Post-Katrina Explorations: The Lower 9th Ward
Heading further down into the 9th Ward we were moving not just into deeper waters, but also into the path of the flooding.  It was clear that rapidly moving water passed through this section as we headed closer to the Industrial Canal were two of the most destructive levee breaches occurred.

These portable storage sheds likely traveled quite a distance to reach these spots, probably from the right.  Obviously that is where they appear to have arrived from, but also that is the direction of the Industrial Canal.

Here's a close-up of the "bottom" of one of the sheds.  In case you can't make it out, this isn't an empty shed.  It is filled with just what you would expect a shed to be filled with... including a lawnmower that is poking out.

Here's the side door of the house where the shed collided.

As we've seen in so many of the other post-Katrina galleries, the fence and railing are rusted from having sat in the flood waters for so long.

Of course, this area had upwards of ten feet of water, so entire houses were soaked to the point that the wood was warped from the ground to the roof.

The only reason this house is in as good (relatively) a shape as it is, is because it is brick.  Most of the houses around here weren't, so they were severely shifted on their foundations and warped by the pressure and presence of the water.

The inside the whole house looked like something out the Titanic.

This is a look up in the rafters where there was a copy of the soundtrack to Saturday Night Fever.

This had to have found its way up there after the sheetrock deteriorated and fell away, just to give you an idea how long the waters stood around here.

Staying alive, indeed!

I've said it before, but I just want to remind you one more time that Katrina hates pianos.

In the driveway of the house next door, this van shows off Katrina's incredible prowess at parallel parking.

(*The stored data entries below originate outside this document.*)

Lemma created_notebook_is_its_creators_witness :
  Surreal.permitted Sample.bob
    (Core.owner (Api.create Sample.plans "user:bob" "notebook:3" Sample.notebooks).2)
  = true
  ∧ Core.read Sample.bob "notebook:3"
      (Api.create Sample.plans "user:bob" "notebook:3" Sample.notebooks).1
    = Some (Api.create Sample.plans "user:bob" "notebook:3" Sample.notebooks).2
  ∧ Core.list_resources Sample.bob
      (Api.create Sample.plans "user:bob" "notebook:3" Sample.notebooks).1
    !! "notebook:3"
    = Some (Api.create Sample.plans "user:bob" "notebook:3" Sample.notebooks).2
  ∧ Core.read Sample.ann "notebook:3"
      (Api.create Sample.plans "user:bob" "notebook:3" Sample.notebooks).1
    = None
  ∧ Core.list_resources Sample.ann
      (Api.create Sample.plans "user:bob" "notebook:3" Sample.notebooks).1
    !! "notebook:3"
    = None
  ∧ Surreal.permitted Sample.ann
      (Core.owner (Api.create Sample.plans "user:bob" "notebook:3" Sample.notebooks).2)
    = false.
Proof.
  apply (created_notebook_is_its_creators Sample.plans Sample.bob Sample.ann
           "notebook:3" Sample.notebooks); discriminate.
Defined.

Remarkably, the van was only barely touching the fence or house at either end. 

The writing on the window was apparently the license plate number or VIN; I didn't check, but I saw this on several vehicles in the area.

Further evidence that Katrina hates pianos.

Actually, my kitchen has looked almost this bad at times.

The mud caked in the sink and countertop was the silt deposited from the flood.

The back of the house was filled with debris pushed around by the water.

Yes, that's a ceiling fan.

This is the front of the house where only the edge was visible in the van picture above.

Good thing the Virgin Mary was on hand to keep the shed from smashing into the house.  Oh, wait.  Never mind.

Believe it or not, this is yet another shed in the back yard of the first house we looked at in this gallery. 

The area was full of vagabond sheds, and based on where they were deposited, they had to have been carried by waters almost around rooftop levels.  (I.e., this shed could not have fit through the alleyway otherwise.)

Alexplored 3/17/06, approx. six and a half months after Hurricane Katrina.